O avanço dos biocombustíveis e da industrialização da soja pode ser um dos caminhos para ampliar a demanda interna pelo grão, agregar valor à produção e sustentar a rentabilidade do produtor rural nos próximos anos. O tema esteve no centro do painel 'Verticalização da soja na produção de energia', realizado durante a Abertura Nacional do Plantio da Soja 2026/27, em Ipiranga do Norte (MT).

Menor demanda da China aumenta debate sobre industrialização

Comentarista do Canal Rural e mediador do painel, Miguel Daoud destacou que o Brasil tem uma demanda crescente relacionada à transição energética e que a soja pode assumir papel importante nesse processo.

A possibilidade de mudança na demanda chinesa também foi abordada pelo diretor-presidente da Evermat, Tiago Stefanello. Para ele, ampliar o processamento da matéria-prima dentro do Brasil é fundamental para preparar o setor para novos cenários de mercado.

Além do biodiesel, Stefanello destacou o etanol, o DDGS e a produção de carne como alternativas para transformar matérias-primas agropecuárias em produtos de maior valor agregado.

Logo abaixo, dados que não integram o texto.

Lemma srrip_age_wf n p e : srrip_wf n p e -> srrip_wf n (Srrip.age p) e.
Proof.
  intros Hwf. pose proof Hwf as ((Hn & Hins & Hmax & _) & [Hl Hf] & Hp & _).
  apply srrip_wf_update; [done| |done].
  split; [by rewrite length_map|]. apply Forall_map. eapply Forall_impl; [exact Hf|].
  intros b Hb. cbv beta in Hb. destruct (Z.ltb_spec b (Srrip.m_rrip_max p)); [|lia].
  rewrite u8_small by lia. lia.
Qed.

Lemma srrip_scan_wf k n cntlr blocks p attempt e r p' attempt' e' :
  srrip_wf n p e ->
  Srrip.scan k n cntlr blocks p attempt e = Ok (r, p', attempt', e') ->
  srrip_wf n p' e' /\ (forall i, r = Some i -> (i < n)%nat).
Proof.
  revert p attempt e. induction k as [|k IH]; intros p attempt e Hwf H; cbn [Srrip.scan] in H.
  { inv_ok. by split. }
  pose proof Hwf as ((Hn & Hins & Hmax & _) & Hb & Hp & He). inv_ok.
  pose proof (next_pointer_lt n (Srrip.m_replacement_pointer p) Hn) as Hnext.
  destruct (Srrip.m_rrip_max p <=? v); inv_ok.
  - destruct v0; inv_ok.
    + apply IH in Hk; [done|]. apply srrip_wf_update; [done| |done].
      apply srrip_bits_insert; [done|lia].
    + split; [|intros i [= <-]; done].
      apply (srrip_wf_env n _ e); [apply srrip_wf_update; [done| |done]|].
      * by apply srrip_bits_insert.
      * by eapply with_set_info_incr_inv.
  - apply IH in Hk; [done|]. by apply srrip_wf_update.
Qed.

Lemma srrip_rounds_wf j n cntlr blocks p attempt e i p' e' :
  srrip_wf n p e -> Srrip.rounds j n cntlr blocks p attempt e = Ok (i, p', e') ->
  (i < n)%nat /\ srrip_wf n p' e'.
Proof.
  revert p attempt e. induction j as [|j IH]; intros p attempt e Hwf H; [discriminate|].
  cbn [Srrip.rounds] in H. inv_ok. apply srrip_scan_wf in Hv as [Hwf1 Hr]; [|done].
  destruct a as [index|].
  - inv_ok. simplify_eq. split; [by apply Hr|done].
  - apply IH in Hk; [done|]. by apply srrip_age_wf.
Qed.

#[global] Instance srrip_laws : ReplacementLaws Srrip.t.
Proof.
  refine {| policy_wf := srrip_wf |}.
  - intros n p e i Hwf Hi. pose proof Hwf as ((Hn & Hins & Hmax & _) & Hb & Hp & He).
    destruct (lookup_lt_is_Some_2 (Srrip.m_rrip_bits p) i) as [b Hbi]; [destruct Hb; lia|].
    pose proof (srrip_bits_lookup n p _ i b Hb Hbi) as Hrange.
    cbn. unfold Srrip.updateReplacementIndex. rewrite (aget_Ok _ _ _ Hbi). cbn [rbind].
    destruct (si_increment_wf n (Srrip.m_num_attempts p) e b He) as (e1 & -> & He1 & _); [lia|].
    cbn [rbind]. destruct (Z.gtb_spec b 0).
    + rewrite aset_Ok by (destruct Hb; lia). cbn [rbind]. eexists _, _. split; [done|].
      apply (srrip_wf_env n _ e); [|done]. apply srrip_wf_update; [done| |done].
      apply srrip_bits_insert; [done|]. rewrite u8_small by lia. lia.
    + eexists _, _. split; [done|]. by eapply srrip_wf_env.
  - intros n cntlr blocks p e i p' e' Hwf Hlen H. cbn in H. unfold Srrip.getReplacementIndex in H.
    destruct (first_invalid blocks) as [j|] eqn:Hf.
    + apply find_first_lt in Hf. inv_ok. split; [lia|].
      pose proof Hwf as ((_ & Hins & _) & Hb & Hp & _).
      apply srrip_wf_update; [done| |done]. by apply srrip_bits_insert.
    + rewrite Hlen in H. by eapply srrip_rounds_wf.
Defined.

#[global] Instance srrip_fills : FillsInvalid Srrip.t.
Proof.
  constructor. intros n cntlr blocks p e i Hwf Hlen Hinv. cbn.
  unfold Srrip.getReplacementIndex. rewrite Hinv. apply find_first_lt in Hinv.
  destruct Hwf as (_ & [Hl _] & _). rewrite aset_Ok by lia. cbn. eauto.
Qed.

(** * Without query-based selection *)

(** With one attempt the scan is a cyclic search for a saturated counter. *)
Definition saturated (p : Srrip.t) (i : nat) : result bool :=
  let! b := aget (Srrip.m_rrip_bits p) i in
  Ok (Srrip.m_rrip_max p <=? b).

Lemma saturated_set_ptr p ptr i :
  saturated (Srrip.set_bits_ptr p (Srrip.m_rrip_bits p) ptr) i = saturated p i.
Proof. done. Qed.

Lemma cyclic_search_ext k n f g ptr :
  (forall i, f i = g i) -> cyclic_search k n f ptr = cyclic_search k n g ptr.
Proof.
  intros Hfg. revert ptr. induction k as [|k IH]; intros ptr; [done|].
  cbn [cyclic_search]. rewrite Hfg. destruct (g ptr) as [[]|]; cbn; auto.
Qed.

Lemma srrip_scan_cyclic k n cntlr blocks p e :
  srrip_wf n p e -> Srrip.m_num_attempts p = 1 -> length blocks = n ->
  Forall (fun b => replaceable b = true) blocks ->
  match cyclic_search k n (saturated p) (Srrip.m_replacement_pointer p) with
  | Ok (Some i, ptr) =>
      exists e', Srrip.scan k n cntlr blocks p 0 e =
        Ok (Some i, Srrip.set_bits_ptr p (<[i := Srrip.m_rrip_insert p]> (Srrip.m_rrip_bits p)) ptr, 0, e')
  | Ok (None, ptr) =>
      Srrip.scan k n cntlr blocks p 0 e =
        Ok (None, Srrip.set_bits_ptr p (Srrip.m_rrip_bits p) ptr, 0, e)
  | Err _ => False
  end.
Proof.
  intros Hwf Ha Hlen Hrep. revert p Hwf Ha. induction k as [|k IH]; intros p Hwf Ha.
  { cbn. destruct p. done. }
  pose proof Hwf as ((Hn & Hins & Hmax & _) & Hb & Hp & He). cbn [cyclic_search Srrip.scan].
  destruct (lookup_lt_is_Some_2 (Srrip.m_rrip_bits p) (Srrip.m_replacement_pointer p))
    as [b Hbi]; [destruct Hb; lia|].
  unfold saturated at 1. rewrite (aget_Ok _ _ _ Hbi). cbn [rbind].
  destruct (Z.leb_spec (Srrip.m_rrip_max p) b) as [Hsat|Hsat].
  - unfold Srrip.qbs_reject. rewrite Ha. change (0 <? 1 - 1) with false. cbn [rbind].
    rewrite aset_Ok by (destruct Hb; lia). cbn [rbind].
    destruct (si_incrementAttempt_wf n (Srrip.m_num_attempts p) e 0 He) as (e1 & He1 & _ & _); [lia|].
    rewrite He1. cbn [rbind]. rewrite isValidReplacement_all by (done || lia). cbn. by exists e1.
  - specialize (IH (Srrip.set_bits_ptr p (Srrip.m_rrip_bits p)
                      (next_pointer n (Srrip.m_replacement_pointer p)))).
    apply IH; [|done]. apply srrip_wf_update; [done|done|]. by apply next_pointer_lt.
Qed.

Lemma cyclic_search_bounds k n ok ptr r ptr' :
  (0 < n <= 256)%nat -> (ptr < n)%nat -> cyclic_search k n ok ptr = Ok (r, ptr') -> (ptr' < n)%nat.
Proof.
  intros Hn. revert ptr. induction k as [|k IH]; intros ptr Hptr H; cbn [cyclic_search] in H; inv_ok.
  { done. }
  destruct v; inv_ok; [by apply next_pointer_lt|]. eapply IH; [|done]. by apply next_pointer_lt.
Qed.

Lemma saturated_total n p e i : srrip_wf n p e -> (i < n)%nat -> exists b, saturated p i = Ok b.
Proof.
  intros (_ & [Hl _] & _) Hi. unfold saturated.
  destruct (lookup_lt_is_Some_2 (Srrip.m_rrip_bits p) i) as [b Hb]; [lia|].
  rewrite (aget_Ok _ _ _ Hb). cbn. eauto.
Qed.

(** Ageing below saturation adds one everywhere. *)
Lemma age_bits n p e d :
  srrip_wf n p e -> Forall (fun b => b <= Srrip.m_rrip_max p - Z.of_nat (S d)) (Srrip.m_rrip_bits p) ->
  Srrip.m_rrip_bits (Srrip.age p) = map (fun b => b + 1) (Srrip.m_rrip_bits p).
Proof.
  intros ((Hn & Hins & Hmax & _) & [_ Hr] & _) Hall. cbn. apply map_ext_in.
  intros b Hb%list_elem_of_In.
  eapply Forall_forall in Hall; [|exact Hb]. eapply Forall_forall in Hr; [|exact Hb].
  rewrite (proj2 (Z.ltb_lt _ _)) by lia. apply u8_small. lia.
Qed.

(** [d] rounds of ageing bring the largest counter to the maximum. *)
Lemma srrip_rounds_spec d j n cntlr blocks p e :
  srrip_wf n p e -> Srrip.m_num_attempts p = 1 -> length blocks = n -> (d < j)%nat ->
  Forall (fun b => replaceable b = true) blocks ->
  Forall (fun b => b <= Srrip.m_rrip_max p - Z.of_nat d) (Srrip.m_rrip_bits p) ->
  (exists w, Srrip.m_rrip_bits p !! w = Some (Srrip.m_rrip_max p - Z.of_nat d)) ->
  exists i p' e', Srrip.rounds j n cntlr blocks p 0 e = Ok (i, p', e') /\
    Srrip.m_rrip_bits p !! i = Some (Srrip.m_rrip_max p - Z.of_nat d) /\
    Srrip.m_rrip_bits p' =
      <[i := Srrip.m_rrip_insert p]> (map (fun b => b + Z.of_nat d) (Srrip.m_rrip_bits p)).
Proof.
  intros Hwf Ha Hlen Hd Hrep. revert j p e Hwf Ha Hd.
  induction d as [|d IH]; intros [|j] p e Hwf Ha Hd Hall [w Hw]; try lia; cbn [Srrip.rounds];
    pose proof Hwf as ((Hn & Hins & Hmax & _) & Hb & Hp & He);
    pose proof (srrip_scan_cyclic n n cntlr blocks p e Hwf Ha Hlen Hrep) as Hs.
  - assert (Hsat : saturated p w = Ok true).
    { unfold saturated. rewrite (aget_Ok _ _ _ Hw). cbn [rbind]. f_equal. apply Z.leb_le. lia. }
    destruct (cyclic_search_total n (saturated p) (Srrip.m_replacement_pointer p) w)
      as (i & ptr & Hc); [lia|done| |by intros; eapply saturated_total|done|].
    { apply lookup_lt_Some in Hw. destruct Hb. lia. }
    rewrite Hc in Hs. destruct Hs as [e' ->]. cbn [rbind]. eexists _, _, _. split; [done|].
    apply cyclic_search_sound in Hc as (Hci & _ & _); [|lia..]. unfold saturated in Hci. inv_ok. zbool.
    rewrite Hv. split.
    + f_equal. eapply Forall_lookup_1 in Hall; [|exact Hv]. lia.
    + cbn. f_equal. rewrite <- (map_id (Srrip.m_rrip_bits p)) at 1. apply map_ext. intros b. lia.
  - destruct (cyclic_search n n (saturated p) _) as [[[i|] ptr]|] eqn:Hc; [|rewrite Hs; cbn [rbind]|done].
    { exfalso. apply cyclic_search_sound in Hc as (Hci & _ & _); [|lia..].
      unfold saturated in Hci. inv_ok. zbool. eapply Forall_lookup_1 in Hall; [|exact Hv]. lia. }
    apply cyclic_search_bounds in Hc; [|lia..].
    set (q := Srrip.set_bits_ptr p (Srrip.m_rrip_bits p) ptr).
    assert (Hwfq : srrip_wf n q e) by (by apply srrip_wf_update).
    pose proof (age_bits n q e d Hwfq Hall) as Hage.
    destruct (IH j (Srrip.age q) e) as (i & p' & e' & Hr & Hi & Hbits).
    + by apply srrip_age_wf.
    + done.
    + lia.
    + rewrite Hage. apply Forall_map. eapply Forall_impl; [exact Hall|]. intros b Hx. cbn in Hx |- *. lia.
    + exists w. rewrite Hage, list_lookup_map. cbn. rewrite Hw. cbn. f_equal. lia.
    + exists i, p', e'. split; [done|]. rewrite Hage in Hi, Hbits.
      rewrite list_lookup_map in Hi. cbn in Hi. apply fmap_Some in Hi as (b & Hib & Heq).
      split; [rewrite Hib; f_equal; lia|]. rewrite Hbits. cbn. f_equal. rewrite map_map.
      apply map_ext. intros. lia.
Qed.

O executivo também chamou atenção para os gargalos de infraestrutura enfrentados pelo país.

“Tanto o etanol quanto o diesel têm que ser colocados na nossa cadeia como pilares básicos,” defendeu.

Para Stefanello, o desenvolvimento da indústria de biocombustíveis exige planejamento, estudos, investimentos e acesso ao crédito, além de previsibilidade para que produtores e empresas possam tomar decisões de longo prazo.